Ex ospedale al Mare, il progetto dei resort «presentato a porte chiuse» non piace

Comitati e cittadini del Lido mobilitati giovedì in piazzale Santa Maria Elisabetta: «Ci dicano che ne sarà del monoblocco, delle piscine e del centro di salute mentale»

Mobilitati «a difesa del territorio e del presidio sanitario», ma soprattutto per capire cosa ci sia dietro il mega progetto dei resort all'ex ospedale al Mare del Lido, «presentato a porte chiuse». Movimento per la difesa della sanità pubblica e comitato Lido d'amare, giovedì con bandiere e striscione in piazzale Santa Maria Elisabetta, hanno sfidato caldo record e temperature africane «per una battaglia storica». Dall'Ulss3 si ribadisce quanto già affermato: «Massimo impegno per mantere inalterati i servizi sanitari dell'isola e in una posizione centrale e di facile accesso».

Il progetto

“Un nuovo investimento per il Turismo”, questo il nome del piano, promosso dal gruppo Cassa Depositi e Prestiti sull'isola, prevede la realizzazione di un insediamento alberghiero gestito dal gruppo Th Resorts e di un villaggio turistico Club Mediterranée, per un totale di 525 camere e un investimento di di 135 milioni di euro, che si stima creerà circa 500 nuovi posti di lavoro.

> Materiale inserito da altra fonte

(** C9: every rotation reachable from 0 is a whole number [n] of [0, 359];
    a move to the left gives [(n + 1) mod 360], so 0 at 359, and any other
    sample gives [(n - 1) mod 360], so 359 at 0. *)
Theorem handleMouseMotion_yaw r :
  yaw_reachable r ->
  exists n, 0 <= n <= 359 /\ r = of_int n /\
    (forall mx prevX, mx < prevX ->
       fst (handleMouseMotion mx prevX r) = of_int ((n + 1) mod 360)) /\
    (forall mx prevX, prevX <= mx ->
       fst (handleMouseMotion mx prevX r) = of_int ((n - 1) mod 360)) /\
    (n = 359 -> forall mx prevX, mx < prevX ->
       fst (handleMouseMotion mx prevX r) = of_int 0) /\
    (n = 0 -> forall mx prevX, prevX <= mx ->
       fst (handleMouseMotion mx prevX r) = of_int 359).
Proof.
  intros Hr. destruct (yaw_reachable_degree r Hr) as [n [Hn ->]].
  destruct (yaw_degree n Hn) as [Hl Hg].
  exists n. repeat split; try lia.
  - intros mx prevX C. rewrite (handleMouseMotion_left _ _ _ C). exact Hl.
  - intros mx prevX C. rewrite (handleMouseMotion_right _ _ _ C). exact Hg.
  - intros -> mx prevX C. rewrite (handleMouseMotion_left _ _ _ C). reflexivity.
  - intros -> mx prevX C. rewrite (handleMouseMotion_right _ _ _ C). reflexivity.
Qed.

Lemma handleMouseMotion_yaw_witness :
  exists n, 0 <= n <= 359 /\ of_int 0 = of_int n /\
    (forall mx prevX, mx < prevX ->
       fst (handleMouseMotion mx prevX (of_int 0)) = of_int ((n + 1) mod 360)) /\
    (forall mx prevX, prevX <= mx ->
       fst (handleMouseMotion mx prevX (of_int 0)) = of_int ((n - 1) mod 360)) /\
    (n = 359 -> forall mx prevX, mx < prevX ->
       fst (handleMouseMotion mx prevX (of_int 0)) = of_int 0) /\
    (n = 0 -> forall mx prevX, prevX <= mx ->
       fst (handleMouseMotion mx prevX (of_int 0)) = of_int 359).
Proof. apply (handleMouseMotion_yaw (of_int 0)). exact yaw_init. Defined.

End Mouse.

(** ** [Obj::readFile] *)

Section Loader.

Lemma readLines_app this file1 file2 :
  readLines this (file1 ++ file2) =
  (fst (readLines (fst (readLines this file1)) file2),
   snd (readLines this file1) ++ snd (readLines (fst (readLines this file1)) file2)).
Proof.
  revert this. induction file1 as [|line file1 IH]; intros this.
  - cbn [app readLines fst snd]. destruct (readLines this file2). reflexivity.
  - cbn [app readLines].
    destruct (readLine this line) as [this1 out1].
    rewrite IH.
    destruct (readLines this1 file1) as [this2 out2]. cbn [fst snd].
    rewrite app_assoc. reflexivity.
Qed.

Lemma readLine_unsupported this line :
  unsupported line = true -> readLine this line = (this, [out_invalid line]).
Proof.
  unfold unsupported, readLine. intros H.
  apply negb_true_iff in H.
  apply orb_false_elim in H as [H Hf].
  apply orb_false_elim in H as [H Hv].
  apply orb_false_elim in H as [Hc Ho].
  rewrite Hc, Ho, Hv, Hf. reflexivity.
Qed.

Lemma fst_readFile this file : fst (readFile this file) = fst (readLines this file).
Proof. unfold readFile. destruct (readLines this file). reflexivity. Qed.

Lemma snd_readFile this file :
  snd (readFile this file) =
  snd (readLines this file) ++ [out_name (name (fst (readLines this file)))].
Proof. unfold readFile. destruct (readLines this file). reflexivity. Qed.

(** C6, amended: a line whose first character is none of [#], [o], [v],
    [f] is reported as invalid and skipped: the loop goes on and the object
    read is the one read without that line.  (A [v], [vn] or [f] line that
    does not scan is not reported and still appends an element.) *)
Theorem readFile_skips_unsupported this before line after :
  unsupported line = true ->
  (forall o, readLine o line = (o, [out_invalid line])) /\
  fst (readFile this (before ++ line :: after)) = fst (readFile this (before ++ after)) /\
  In (out_invalid line) (snd (readFile this (before ++ line :: after))).
Proof.
  intros H. split; [intros o; apply readLine_unsupported; exact H|].
  rewrite !fst_readFile, snd_readFile, !readLines_app. cbn [fst snd readLines].
  rewrite (readLine_unsupported _ _ H).
  destruct (readLines (fst (readLines this before)) after) as [o out] eqn:E.
  cbn [fst snd]. split; [reflexivity|].
  apply in_or_app. left. apply in_or_app. right. left. reflexivity.
Qed.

Ex ospedale al Mare del Lido

Il trasferimento

«Il monoblocco per il Lido è un nervo scoperto - ha detto la presidente di Lido d'amare, Daniela Milani - vogliamo proteggere il nostro territorio. Perchè presentare un progetto destinato a cambiare il futuro dell'isola a porte chiuse, dentro la chiesetta dell'ospedale? Faremo vedere che ci siamo». «Quello dell'Ulss 3 è un silenzio assordante, ci aspettavamo che il dirigente Giuseppe Dal Ben venisse al Lido a parlare con la Municipalità del trasferimento dei servizi socio sanitari, compreso il centro di salute mentale - afferma Salvatore Lihard del movimento a difesa della sanità pubblica veneziana -. Da notare che nel rendering non c'è il monoblocco - prosegue - E per questo ospedale nessun progetto è andato in porto: né il palazzo del cinema, né quello del rafforzamento dei servizi sanitari. Trasferire servizi socio sanitari nella sede dell'ex accettazione dell'ospedale al mare è impossibile, perché la sede è troppo piccola. Inoltre esiste il problema dei parcheggi: non sono sufficienti già oggi, con soli 70-80 posti auto nel piazzale. Non sappiamo neppure che fine faranno le 4 piscine tutte fondamentali per l'idrokinesiterapia».

Centro di salute mentale

«La Sanità sia partecipata - chiede Luisella Aprà del comitato a difesa della sanità veneziana - i Comuni hanno il dovere di fare percorsi condivisi, attraverso associazioni e comitati. Le consulte comunali, da affiancare all'assessorato alla Sanità, non sono mai state attivate, invece sono l'anima della comunità, hanno il polso della cittadinanza, e sono strumenti di confronto per la politica locale. Vogliamo difendere il centro di salute mentale che al Lido è un gioiello per la concretizzazione del diritto di cittadinanza e la dignità di chi soffre psichicamente, uno strumento di riabilitazione, inserimento, reintegrazione. Ma dove andrà a finire ora che ci stiamo avvicinando a un modello ragionieristico della Sanità, con gli psichiatri che da 4 diventeranno uno?».

Presentazione pubblica

«Più di 50 mila persone nel 2017 hanno utilizzato a vario titolo i servizi specialistici dell'ex ospedale al Mare, per oltre 20 mila utenti. Ma il direttore Giuseppe dal Ben è arrivato a sostenere che al Lido avrebbe fatto un pronto soccorso privato, nell'aprile dell'anno scorso - dice ancora Lihard -. Ora chiediamo che ci spieghi come stanno le cose. Venga a dire pubblicamente come intende riportare i servizi sanitari al Lido». «Chiediamo che la sanità resti inalterata sull'isola, e di questo non c'è certezza - afferma il presidente della Municipalità di Lido e Pellestrina, Danny Carella - vogliamo capire come saranno gestiti questi resort e chiediamo una presentazione pubblica del progetto, perché se di un piano si va fieri lo si presenta a porte chiuse? Fa pensare che in fondo un po' ci si vergogni».